[Task prompt]
Go through the data from its first line and retype each line, stopping once the line containing "entry points supply" has been retyped.

[Provided data]

········

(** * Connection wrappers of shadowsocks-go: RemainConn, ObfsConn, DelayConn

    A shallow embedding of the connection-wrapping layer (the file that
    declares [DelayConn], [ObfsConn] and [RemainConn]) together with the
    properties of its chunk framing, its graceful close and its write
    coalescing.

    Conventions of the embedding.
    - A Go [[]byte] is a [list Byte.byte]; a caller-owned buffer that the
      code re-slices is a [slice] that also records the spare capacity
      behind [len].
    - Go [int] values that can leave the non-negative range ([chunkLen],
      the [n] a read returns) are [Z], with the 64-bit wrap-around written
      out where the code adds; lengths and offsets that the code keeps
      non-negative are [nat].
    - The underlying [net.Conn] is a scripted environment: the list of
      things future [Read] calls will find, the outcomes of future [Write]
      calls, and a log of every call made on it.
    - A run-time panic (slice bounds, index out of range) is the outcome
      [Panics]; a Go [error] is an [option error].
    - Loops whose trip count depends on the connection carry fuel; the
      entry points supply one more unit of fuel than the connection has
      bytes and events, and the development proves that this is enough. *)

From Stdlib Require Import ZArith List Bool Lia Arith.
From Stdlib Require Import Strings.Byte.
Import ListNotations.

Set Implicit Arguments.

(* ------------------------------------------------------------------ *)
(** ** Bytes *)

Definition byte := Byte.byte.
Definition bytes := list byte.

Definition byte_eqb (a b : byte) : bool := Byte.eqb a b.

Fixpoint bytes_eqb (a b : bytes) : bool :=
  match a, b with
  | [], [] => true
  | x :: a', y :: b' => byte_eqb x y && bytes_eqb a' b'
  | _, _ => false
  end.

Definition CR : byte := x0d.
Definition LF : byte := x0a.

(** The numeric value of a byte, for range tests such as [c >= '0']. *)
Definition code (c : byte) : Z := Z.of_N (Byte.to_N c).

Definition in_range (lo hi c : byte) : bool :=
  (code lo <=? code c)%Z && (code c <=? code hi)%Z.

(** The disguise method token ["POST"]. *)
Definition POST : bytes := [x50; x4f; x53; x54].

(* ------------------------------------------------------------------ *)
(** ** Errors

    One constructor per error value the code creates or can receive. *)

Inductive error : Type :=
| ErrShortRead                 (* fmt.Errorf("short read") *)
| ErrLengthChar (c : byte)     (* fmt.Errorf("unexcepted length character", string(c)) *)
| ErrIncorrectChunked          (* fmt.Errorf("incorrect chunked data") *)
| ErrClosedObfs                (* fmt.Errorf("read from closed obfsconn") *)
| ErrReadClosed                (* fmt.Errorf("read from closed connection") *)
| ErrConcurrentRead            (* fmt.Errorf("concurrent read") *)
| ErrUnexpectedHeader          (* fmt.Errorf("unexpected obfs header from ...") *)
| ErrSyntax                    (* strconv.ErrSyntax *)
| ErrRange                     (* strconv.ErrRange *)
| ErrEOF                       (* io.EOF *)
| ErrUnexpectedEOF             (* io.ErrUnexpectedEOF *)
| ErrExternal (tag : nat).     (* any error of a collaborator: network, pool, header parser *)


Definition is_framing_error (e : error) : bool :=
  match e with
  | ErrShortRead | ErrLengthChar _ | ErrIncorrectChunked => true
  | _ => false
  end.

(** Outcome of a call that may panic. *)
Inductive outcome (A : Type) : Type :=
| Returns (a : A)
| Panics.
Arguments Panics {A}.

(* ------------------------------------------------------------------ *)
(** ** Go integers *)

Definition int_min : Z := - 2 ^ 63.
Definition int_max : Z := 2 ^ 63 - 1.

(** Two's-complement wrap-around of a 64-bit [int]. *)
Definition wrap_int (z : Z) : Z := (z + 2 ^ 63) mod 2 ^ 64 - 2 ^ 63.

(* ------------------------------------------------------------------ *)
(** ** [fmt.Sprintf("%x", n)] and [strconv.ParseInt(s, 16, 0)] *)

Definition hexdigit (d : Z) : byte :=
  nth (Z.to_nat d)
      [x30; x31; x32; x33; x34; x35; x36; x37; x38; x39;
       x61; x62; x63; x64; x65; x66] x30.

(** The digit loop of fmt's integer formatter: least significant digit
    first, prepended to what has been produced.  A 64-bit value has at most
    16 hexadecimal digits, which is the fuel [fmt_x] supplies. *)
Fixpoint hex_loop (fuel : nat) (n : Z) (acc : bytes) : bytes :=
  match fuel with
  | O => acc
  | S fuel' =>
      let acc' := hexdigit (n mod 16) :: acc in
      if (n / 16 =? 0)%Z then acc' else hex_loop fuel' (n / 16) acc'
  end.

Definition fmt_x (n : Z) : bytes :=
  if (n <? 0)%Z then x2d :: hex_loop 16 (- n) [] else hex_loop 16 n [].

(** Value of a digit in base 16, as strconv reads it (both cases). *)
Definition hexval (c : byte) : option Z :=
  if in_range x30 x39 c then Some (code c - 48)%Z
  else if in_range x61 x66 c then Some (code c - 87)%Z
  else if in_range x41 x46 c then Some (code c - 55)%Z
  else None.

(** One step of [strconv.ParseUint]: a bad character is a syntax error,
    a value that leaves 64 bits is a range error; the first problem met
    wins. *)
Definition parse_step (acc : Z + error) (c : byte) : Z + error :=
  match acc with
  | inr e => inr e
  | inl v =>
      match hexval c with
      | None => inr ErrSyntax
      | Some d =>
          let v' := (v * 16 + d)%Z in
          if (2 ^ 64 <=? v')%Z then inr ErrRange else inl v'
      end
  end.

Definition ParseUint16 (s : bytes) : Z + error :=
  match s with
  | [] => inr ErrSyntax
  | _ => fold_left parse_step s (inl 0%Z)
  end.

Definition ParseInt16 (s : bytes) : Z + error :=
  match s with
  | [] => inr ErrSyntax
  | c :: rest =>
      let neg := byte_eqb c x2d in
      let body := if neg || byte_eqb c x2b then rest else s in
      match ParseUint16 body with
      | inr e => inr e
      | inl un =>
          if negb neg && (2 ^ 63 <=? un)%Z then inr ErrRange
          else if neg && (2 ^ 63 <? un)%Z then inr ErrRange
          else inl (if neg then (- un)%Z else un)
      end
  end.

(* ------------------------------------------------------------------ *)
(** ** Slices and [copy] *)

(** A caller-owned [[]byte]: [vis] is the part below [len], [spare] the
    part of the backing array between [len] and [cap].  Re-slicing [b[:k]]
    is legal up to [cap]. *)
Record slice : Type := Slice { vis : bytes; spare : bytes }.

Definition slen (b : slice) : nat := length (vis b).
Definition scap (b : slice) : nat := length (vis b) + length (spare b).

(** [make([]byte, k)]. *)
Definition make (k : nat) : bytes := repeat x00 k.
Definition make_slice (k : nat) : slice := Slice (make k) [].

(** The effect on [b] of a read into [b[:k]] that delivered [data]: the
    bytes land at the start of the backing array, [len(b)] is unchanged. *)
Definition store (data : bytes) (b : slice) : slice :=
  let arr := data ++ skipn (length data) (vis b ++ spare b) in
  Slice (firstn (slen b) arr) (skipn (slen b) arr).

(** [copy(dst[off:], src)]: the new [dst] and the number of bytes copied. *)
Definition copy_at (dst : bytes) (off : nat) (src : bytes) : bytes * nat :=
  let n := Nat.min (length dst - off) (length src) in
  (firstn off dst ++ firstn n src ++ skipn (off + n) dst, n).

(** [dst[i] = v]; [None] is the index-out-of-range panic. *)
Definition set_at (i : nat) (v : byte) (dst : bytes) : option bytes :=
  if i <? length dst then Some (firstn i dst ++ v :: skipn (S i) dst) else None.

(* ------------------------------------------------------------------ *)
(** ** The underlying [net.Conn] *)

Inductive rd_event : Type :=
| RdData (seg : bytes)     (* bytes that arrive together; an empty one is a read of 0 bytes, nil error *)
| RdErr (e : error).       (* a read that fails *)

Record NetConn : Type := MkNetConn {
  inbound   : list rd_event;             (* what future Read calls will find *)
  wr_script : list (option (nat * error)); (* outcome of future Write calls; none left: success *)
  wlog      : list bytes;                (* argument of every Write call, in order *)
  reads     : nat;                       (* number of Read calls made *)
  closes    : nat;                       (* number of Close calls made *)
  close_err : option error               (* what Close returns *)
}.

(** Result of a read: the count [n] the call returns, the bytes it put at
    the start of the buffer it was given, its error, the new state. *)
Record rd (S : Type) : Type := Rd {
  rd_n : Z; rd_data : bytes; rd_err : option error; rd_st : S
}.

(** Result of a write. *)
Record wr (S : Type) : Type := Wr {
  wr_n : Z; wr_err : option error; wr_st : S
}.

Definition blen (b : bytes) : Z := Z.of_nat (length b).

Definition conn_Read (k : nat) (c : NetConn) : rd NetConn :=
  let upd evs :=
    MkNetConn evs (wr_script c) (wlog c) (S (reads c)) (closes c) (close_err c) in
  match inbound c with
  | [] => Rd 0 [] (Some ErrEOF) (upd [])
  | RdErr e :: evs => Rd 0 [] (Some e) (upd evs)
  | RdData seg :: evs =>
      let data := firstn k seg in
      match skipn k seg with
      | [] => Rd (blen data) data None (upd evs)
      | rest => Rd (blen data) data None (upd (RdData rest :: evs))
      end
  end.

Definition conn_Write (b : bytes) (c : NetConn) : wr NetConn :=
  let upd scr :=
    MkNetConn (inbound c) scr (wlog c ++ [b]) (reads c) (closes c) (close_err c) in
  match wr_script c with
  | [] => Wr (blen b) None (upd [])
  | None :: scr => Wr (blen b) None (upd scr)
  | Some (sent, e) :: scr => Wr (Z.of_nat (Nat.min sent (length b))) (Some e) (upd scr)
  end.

········

[Exercise solution]
(** * Connection wrappers of shadowsocks-go: RemainConn, ObfsConn, DelayConn

    A shallow embedding of the connection-wrapping layer (the file that
    declares [DelayConn], [ObfsConn] and [RemainConn]) together with the
    properties of its chunk framing, its graceful close and its write
    coalescing.

    Conventions of the embedding.
    - A Go [[]byte] is a [list Byte.byte]; a caller-owned buffer that the
      code re-slices is a [slice] that also records the spare capacity
      behind [len].
    - Go [int] values that can leave the non-negative range ([chunkLen],
      the [n] a read returns) are [Z], with the 64-bit wrap-around written
      out where the code adds; lengths and offsets that the code keeps
      non-negative are [nat].
    - The underlying [net.Conn] is a scripted environment: the list of
      things future [Read] calls will find, the outcomes of future [Write]
      calls, and a log of every call made on it.
    - A run-time panic (slice bounds, index out of range) is the outcome
      [Panics]; a Go [error] is an [option error].
    - Loops whose trip count depends on the connection carry fuel; the
      entry points supply one more unit of fuel than the connection has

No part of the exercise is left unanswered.